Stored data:
☆ ☆ ☆ ☆ ☆ ☆ ☆
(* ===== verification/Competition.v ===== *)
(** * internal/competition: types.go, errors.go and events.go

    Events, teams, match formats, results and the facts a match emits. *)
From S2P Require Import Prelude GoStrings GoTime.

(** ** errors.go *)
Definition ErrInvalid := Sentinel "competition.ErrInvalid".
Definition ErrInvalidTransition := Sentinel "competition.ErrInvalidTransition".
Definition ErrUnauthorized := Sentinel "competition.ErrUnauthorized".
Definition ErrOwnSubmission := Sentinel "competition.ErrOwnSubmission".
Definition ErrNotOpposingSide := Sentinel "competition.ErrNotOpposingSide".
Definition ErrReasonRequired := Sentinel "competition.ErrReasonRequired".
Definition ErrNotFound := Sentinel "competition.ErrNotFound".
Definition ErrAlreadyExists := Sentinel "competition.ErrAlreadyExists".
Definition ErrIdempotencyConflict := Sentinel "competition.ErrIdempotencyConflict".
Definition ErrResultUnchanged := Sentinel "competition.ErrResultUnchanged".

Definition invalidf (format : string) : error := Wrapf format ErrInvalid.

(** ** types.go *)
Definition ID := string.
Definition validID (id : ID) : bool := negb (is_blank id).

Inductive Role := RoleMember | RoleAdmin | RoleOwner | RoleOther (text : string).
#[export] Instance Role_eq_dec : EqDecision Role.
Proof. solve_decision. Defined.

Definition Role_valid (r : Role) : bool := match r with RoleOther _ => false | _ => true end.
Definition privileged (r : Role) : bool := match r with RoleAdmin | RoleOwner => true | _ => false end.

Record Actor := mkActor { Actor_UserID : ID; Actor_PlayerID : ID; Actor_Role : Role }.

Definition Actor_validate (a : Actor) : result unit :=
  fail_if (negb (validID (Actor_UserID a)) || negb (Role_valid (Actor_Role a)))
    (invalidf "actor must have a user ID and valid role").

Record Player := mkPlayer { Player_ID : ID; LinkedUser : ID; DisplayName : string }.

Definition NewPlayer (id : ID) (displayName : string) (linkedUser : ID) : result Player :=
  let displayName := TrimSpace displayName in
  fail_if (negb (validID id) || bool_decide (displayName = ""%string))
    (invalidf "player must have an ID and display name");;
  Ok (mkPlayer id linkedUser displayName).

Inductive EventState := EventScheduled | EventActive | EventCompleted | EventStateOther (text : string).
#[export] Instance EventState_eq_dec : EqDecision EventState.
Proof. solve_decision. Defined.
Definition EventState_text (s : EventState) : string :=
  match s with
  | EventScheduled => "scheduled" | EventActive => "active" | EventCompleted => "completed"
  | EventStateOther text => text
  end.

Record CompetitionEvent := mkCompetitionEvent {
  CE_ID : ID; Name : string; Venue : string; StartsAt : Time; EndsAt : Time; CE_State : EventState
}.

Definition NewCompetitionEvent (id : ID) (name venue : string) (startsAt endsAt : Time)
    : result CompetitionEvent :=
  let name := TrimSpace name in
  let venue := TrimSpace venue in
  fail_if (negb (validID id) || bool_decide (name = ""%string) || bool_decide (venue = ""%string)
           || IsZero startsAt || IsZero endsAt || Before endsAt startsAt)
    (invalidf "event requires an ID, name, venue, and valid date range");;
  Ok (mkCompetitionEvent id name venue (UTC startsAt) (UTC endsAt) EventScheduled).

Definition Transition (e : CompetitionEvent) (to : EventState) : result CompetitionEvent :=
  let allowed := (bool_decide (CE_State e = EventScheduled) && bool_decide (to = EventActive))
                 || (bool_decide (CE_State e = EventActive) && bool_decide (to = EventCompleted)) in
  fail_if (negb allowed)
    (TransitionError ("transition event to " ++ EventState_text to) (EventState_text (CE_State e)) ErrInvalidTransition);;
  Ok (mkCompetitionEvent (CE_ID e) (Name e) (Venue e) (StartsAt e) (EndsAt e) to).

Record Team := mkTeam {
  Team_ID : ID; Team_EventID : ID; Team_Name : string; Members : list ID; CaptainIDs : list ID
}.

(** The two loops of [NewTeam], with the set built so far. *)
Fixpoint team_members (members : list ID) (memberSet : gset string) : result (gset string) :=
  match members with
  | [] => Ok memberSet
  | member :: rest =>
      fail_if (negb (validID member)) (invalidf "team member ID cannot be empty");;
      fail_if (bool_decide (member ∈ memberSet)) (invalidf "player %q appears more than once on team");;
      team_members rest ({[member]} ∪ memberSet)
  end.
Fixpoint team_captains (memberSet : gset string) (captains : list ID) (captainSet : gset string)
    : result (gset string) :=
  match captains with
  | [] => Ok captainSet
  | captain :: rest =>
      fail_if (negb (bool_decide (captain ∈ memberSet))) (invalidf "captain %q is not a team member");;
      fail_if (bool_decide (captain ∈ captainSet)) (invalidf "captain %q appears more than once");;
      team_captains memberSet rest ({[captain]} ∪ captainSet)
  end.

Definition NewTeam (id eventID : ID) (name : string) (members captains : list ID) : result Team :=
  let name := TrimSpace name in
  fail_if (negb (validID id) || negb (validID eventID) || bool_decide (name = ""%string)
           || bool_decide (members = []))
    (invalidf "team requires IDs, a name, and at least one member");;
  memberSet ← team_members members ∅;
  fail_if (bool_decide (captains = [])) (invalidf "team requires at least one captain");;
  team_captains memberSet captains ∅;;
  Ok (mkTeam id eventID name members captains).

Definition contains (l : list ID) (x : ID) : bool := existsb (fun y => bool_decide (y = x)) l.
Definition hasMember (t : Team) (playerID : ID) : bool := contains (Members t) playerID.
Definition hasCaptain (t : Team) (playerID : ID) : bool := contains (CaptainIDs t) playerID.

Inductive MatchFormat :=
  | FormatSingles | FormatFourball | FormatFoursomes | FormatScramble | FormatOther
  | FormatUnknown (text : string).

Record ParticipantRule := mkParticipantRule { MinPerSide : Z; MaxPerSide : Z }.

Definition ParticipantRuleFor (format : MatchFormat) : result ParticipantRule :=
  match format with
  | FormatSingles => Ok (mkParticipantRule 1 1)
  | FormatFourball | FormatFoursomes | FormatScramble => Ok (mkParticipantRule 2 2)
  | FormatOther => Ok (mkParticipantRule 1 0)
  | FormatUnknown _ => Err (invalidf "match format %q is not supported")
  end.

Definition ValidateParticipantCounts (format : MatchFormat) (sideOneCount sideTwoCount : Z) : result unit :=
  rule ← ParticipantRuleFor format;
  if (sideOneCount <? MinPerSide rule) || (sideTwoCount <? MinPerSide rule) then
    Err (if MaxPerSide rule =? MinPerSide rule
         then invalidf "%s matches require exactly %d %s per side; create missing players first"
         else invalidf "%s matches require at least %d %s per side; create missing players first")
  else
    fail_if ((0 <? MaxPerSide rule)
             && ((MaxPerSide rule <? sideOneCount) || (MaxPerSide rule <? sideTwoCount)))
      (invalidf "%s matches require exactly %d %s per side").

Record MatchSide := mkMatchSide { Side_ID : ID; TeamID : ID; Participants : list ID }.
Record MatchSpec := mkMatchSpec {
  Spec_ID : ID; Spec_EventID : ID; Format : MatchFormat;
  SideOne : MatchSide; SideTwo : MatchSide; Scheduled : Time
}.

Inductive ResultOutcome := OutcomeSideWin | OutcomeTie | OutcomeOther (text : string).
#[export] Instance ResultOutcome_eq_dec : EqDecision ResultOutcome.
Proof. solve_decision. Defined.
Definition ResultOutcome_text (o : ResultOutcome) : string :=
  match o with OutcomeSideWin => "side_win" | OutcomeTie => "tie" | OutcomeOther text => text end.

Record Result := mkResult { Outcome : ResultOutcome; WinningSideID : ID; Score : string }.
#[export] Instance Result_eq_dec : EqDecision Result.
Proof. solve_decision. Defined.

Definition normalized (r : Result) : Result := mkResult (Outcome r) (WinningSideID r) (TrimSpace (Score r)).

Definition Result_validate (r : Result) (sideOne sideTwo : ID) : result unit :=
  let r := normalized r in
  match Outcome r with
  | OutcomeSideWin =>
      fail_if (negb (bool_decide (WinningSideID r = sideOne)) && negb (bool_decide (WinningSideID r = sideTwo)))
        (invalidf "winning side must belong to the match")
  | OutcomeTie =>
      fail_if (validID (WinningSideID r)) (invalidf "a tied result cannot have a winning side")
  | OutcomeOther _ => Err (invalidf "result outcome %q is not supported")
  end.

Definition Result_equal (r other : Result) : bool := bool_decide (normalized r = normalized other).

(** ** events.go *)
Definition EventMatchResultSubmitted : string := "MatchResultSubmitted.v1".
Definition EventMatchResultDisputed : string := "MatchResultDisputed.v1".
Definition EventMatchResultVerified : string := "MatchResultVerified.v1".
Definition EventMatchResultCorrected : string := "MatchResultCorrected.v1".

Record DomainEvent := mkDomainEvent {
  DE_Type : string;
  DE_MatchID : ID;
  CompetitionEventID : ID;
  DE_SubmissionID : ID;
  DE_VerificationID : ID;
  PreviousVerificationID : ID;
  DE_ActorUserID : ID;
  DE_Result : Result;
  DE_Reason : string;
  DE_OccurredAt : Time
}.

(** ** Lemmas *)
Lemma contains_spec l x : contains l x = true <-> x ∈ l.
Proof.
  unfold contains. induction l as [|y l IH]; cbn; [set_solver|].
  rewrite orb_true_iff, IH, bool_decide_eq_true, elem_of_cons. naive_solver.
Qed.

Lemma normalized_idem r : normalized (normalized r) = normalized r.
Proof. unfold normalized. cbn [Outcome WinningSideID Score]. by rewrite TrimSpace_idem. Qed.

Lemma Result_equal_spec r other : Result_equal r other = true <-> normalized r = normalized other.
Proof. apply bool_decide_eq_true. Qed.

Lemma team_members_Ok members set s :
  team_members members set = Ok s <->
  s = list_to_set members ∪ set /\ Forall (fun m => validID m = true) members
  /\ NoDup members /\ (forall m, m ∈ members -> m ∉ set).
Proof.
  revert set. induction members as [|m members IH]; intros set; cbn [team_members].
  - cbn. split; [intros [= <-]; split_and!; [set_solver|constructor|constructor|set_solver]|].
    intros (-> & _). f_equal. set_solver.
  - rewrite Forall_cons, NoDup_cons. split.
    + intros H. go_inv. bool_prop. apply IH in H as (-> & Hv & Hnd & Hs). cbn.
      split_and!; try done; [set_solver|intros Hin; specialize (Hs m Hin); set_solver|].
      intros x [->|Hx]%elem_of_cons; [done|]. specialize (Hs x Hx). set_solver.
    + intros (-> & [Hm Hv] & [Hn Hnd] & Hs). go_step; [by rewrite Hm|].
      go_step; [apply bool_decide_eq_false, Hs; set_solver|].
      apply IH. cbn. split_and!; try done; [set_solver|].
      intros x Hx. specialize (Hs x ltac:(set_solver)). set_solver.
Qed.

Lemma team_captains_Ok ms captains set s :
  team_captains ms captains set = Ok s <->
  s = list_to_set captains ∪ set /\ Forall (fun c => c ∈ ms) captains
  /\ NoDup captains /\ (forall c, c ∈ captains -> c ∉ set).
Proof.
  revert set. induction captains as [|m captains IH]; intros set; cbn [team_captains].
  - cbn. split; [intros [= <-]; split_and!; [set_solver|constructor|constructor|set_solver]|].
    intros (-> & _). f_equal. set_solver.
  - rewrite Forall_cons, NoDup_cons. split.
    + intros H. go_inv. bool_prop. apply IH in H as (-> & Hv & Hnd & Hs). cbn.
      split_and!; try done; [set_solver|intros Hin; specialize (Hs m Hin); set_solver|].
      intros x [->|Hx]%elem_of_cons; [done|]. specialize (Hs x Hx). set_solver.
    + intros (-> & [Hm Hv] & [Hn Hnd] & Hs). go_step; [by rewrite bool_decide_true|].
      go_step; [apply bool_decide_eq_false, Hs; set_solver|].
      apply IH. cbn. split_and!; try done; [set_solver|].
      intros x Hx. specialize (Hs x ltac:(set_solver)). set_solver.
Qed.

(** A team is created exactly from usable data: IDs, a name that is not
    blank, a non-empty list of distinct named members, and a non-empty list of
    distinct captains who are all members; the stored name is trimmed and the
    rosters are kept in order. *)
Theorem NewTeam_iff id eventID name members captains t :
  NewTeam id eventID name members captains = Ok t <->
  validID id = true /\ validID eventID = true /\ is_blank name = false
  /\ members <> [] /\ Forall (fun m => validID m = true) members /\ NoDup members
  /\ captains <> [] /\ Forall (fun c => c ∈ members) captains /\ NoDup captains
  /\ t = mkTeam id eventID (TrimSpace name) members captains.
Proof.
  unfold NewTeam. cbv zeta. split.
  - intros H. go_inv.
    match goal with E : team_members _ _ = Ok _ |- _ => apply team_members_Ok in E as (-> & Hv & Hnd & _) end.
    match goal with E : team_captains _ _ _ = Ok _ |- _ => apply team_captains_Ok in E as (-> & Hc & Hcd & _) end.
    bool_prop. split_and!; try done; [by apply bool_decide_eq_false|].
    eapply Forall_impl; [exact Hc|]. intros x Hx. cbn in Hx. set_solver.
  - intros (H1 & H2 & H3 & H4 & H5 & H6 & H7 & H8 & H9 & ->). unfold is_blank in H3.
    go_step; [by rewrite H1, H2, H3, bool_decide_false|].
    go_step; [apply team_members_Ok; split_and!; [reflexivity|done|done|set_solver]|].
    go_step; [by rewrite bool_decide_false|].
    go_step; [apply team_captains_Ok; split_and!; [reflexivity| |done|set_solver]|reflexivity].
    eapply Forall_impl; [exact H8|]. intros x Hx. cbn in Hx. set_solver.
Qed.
☆ ☆ ☆ ☆ ☆ ☆ ☆
▶ WORK ORDER: Look over the records above, and wherever a line contains the string "allowed", copy that line.

▶ RESULT:
  let allowed := (bool_decide (CE_State e = EventScheduled) && bool_decide (to = EventActive))
  fail_if (negb allowed)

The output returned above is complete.